A quoi aboutirait-on quand chaque bourrique brairait dans son pâturage ne défendant que sa petite cause ? Chacun à son poste, quelle aveugle préoccupation ! Cette attitude et ce comportement individualistes ne prêtent tout bonnement qu’à faire le jeu de l’ennemi. De telles actions contribuent à nous affaiblir et c’est grâce à ces déséquilibres que les forces obscurantistes réussissent toujours à nous imposer leur logique. 

En effet, tous les autres syndicats devraient se sentir concernés pour participer au mouvement des professeurs de sorte que les basses sociales de l’opposition au régime s’élargissent. Déjà, le gouvernement Moise/Lafontant s’engage à augmenter le prix des produits pétroliers sur le marché local, allant de 116 gourdes sur la gazoline à 305 gourdes, de 88 gourdes sur le diesel à 237 gourdes et de 84 gourdes sur le kérosène à 231 gourdes. Assurément, nous espérons que les syndicats de transportation n’accepteront pas cette proposition et vont être mobilisés pour la combattre en solidarité avec toutes les forces vives du pays. Que les grèves se multiplient et s’articulent pour développer les luttes populaires. 

A ce compte, les revendications des professeurs n’aboutiront à rien tant qu’elles n’inclueront pas celles des travailleurs, des syndicats de transportation, des paysans pauvres, des chômeurs, des élèves et étudiants de la jeunesse et de tout le peuple en général. Les professeurs ne devraient pas veiller seulement à la satisfaction de leurs intérêts propres et en même temps oublier que le salaire minimum des travailleurs reste une honte. Il est important de comprendre que le changement fondamental ne viendra pas tant que la classe des opprimés et des exploités ne créera pas la consternation dans les rangs et le camp de ce petit monde d’affairistes dirigeant l’Etat haïtien. A provoquer même une espèce de sursaut au sein de cette classe de patripoche pour leur indiquer qu’une autre forme de gouverner est possible. Il s’agit tout d’abord de mobiliser et d’organiser de vastes soulèvements de masses pour transformer notre arsenal et potentiel humain en force qui écrase l’ennemi. 

Notre option doit signifier bouleversement inconditionnel, rupture totale. Elle doit être profonde et réfléchie, organisée et révolutionnaire afin qu’elle devienne historique et nationale pour édifier un pays nouveau avec des structures nouvelles. 
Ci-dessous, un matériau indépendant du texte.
Lemma Allow_window now key lim l :
  let '(d, l') := Allow now key lim l in
  if 0 <? PerMinute lim then
    (ml_windows l' = ml_windows l /\ rl_Allowed d = false) \/
    (used (ml_windows l') key (unix_minute now) = used (ml_windows l) key (unix_minute now) + 1 /\
     (forall s, s <> unix_minute now -> used (ml_windows l') key s = 0) /\
     (forall k s, k <> key -> used (ml_windows l') k s = used (ml_windows l) k s) /\
     (rl_Allowed d = true -> used (ml_windows l') key (unix_minute now) <= PerMinute lim))
  else ml_windows l' = ml_windows l.
Proof.
  assert (Hw : forall l0,
    let '(d, l') := allow_window now key lim l0 in
    if 0 <? PerMinute lim then
      used (ml_windows l') key (unix_minute now) = used (ml_windows l0) key (unix_minute now) + 1 /\
      (forall s, s <> unix_minute now -> used (ml_windows l') key s = 0) /\
      (forall k s, k <> key -> used (ml_windows l') k s = used (ml_windows l0) k s) /\
      (rl_Allowed d = true -> used (ml_windows l') key (unix_minute now) <= PerMinute lim)
    else ml_windows l' = ml_windows l0).
  { intros l0. unfold allow_window. destruct (0 <? PerMinute lim) eqn:E0; [|done].
    pose proof (hit_spec (ml_windows l0) key (unix_minute now)) as Hh.
    destruct (hit (ml_windows l0) key (unix_minute now)) as [n w]. destruct Hh as (-> & Hu & Hs & Hk).
    destruct (Z.ltb_spec (PerMinute lim) (used (ml_windows l0) key (unix_minute now) + 1)); cbn; split_and!; try done. intros _. lia. }
  unfold Allow. destruct (0 <? PerSecond lim).
  - destruct (hit (ml_bursts l) key (Unix now)) as [n b]. destruct (PerSecond lim <? n).
    + destruct (0 <? PerMinute lim); [by left|done].
    + specialize (Hw {| ml_windows := ml_windows l; ml_bursts := b |}).
      destruct (allow_window now key lim _) as [d l']. destruct (0 <? PerMinute lim); [by right|done].
  - specialize (Hw l). destruct (allow_window now key lim l) as [d l']. destruct (0 <? PerMinute lim); [by right|done].
Qed.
La lutte pour le changement doit être unique et embrassant toutes les revendications du peuple. Que personne ne s’y méprenne. Il est une nécessité absolue d’unifier les rangs de la résistance de sorte que nous osions forger notre avenir. Le seul moyen de conjurer l’imminence des périls qui nous menacent, c’est de nous surpasser et de donner le meilleur de nous-mêmes en comptant sur les forces populaires pour combattre le pouvoir antidémocratique en place dont ses options sont antinationales et antipopulaires. Voilà pourquoi la cause de la lutte pour le changement doit être l’affaire de toutes les masses délaissées pour détruire les bases de la pauvreté, n’embrasser que la défense des intérêts des masses populaires et garantir une action efficace pour la libération nationale et le changement constructif. 

La lutte doit être globale et son avenir doit se confondre dans la cohésion agissante des forces populaires. Par conséquent, notre devoir le plus urgent devient une véritable prise de conscience nationale confondue dans les lourdes tâches qui nous attendent à ce carrefour de la confrontation avec «le système». Compte tenu de la nature des forces impérialistes, cessons donc de rêver à une quelconque dé- mocratisation, peu probable, d’un système totalement pourri, car elles ne lâcheront point leur proie de domination que si et seulement si nous mettons fin à notre façon défaitiste de lutter.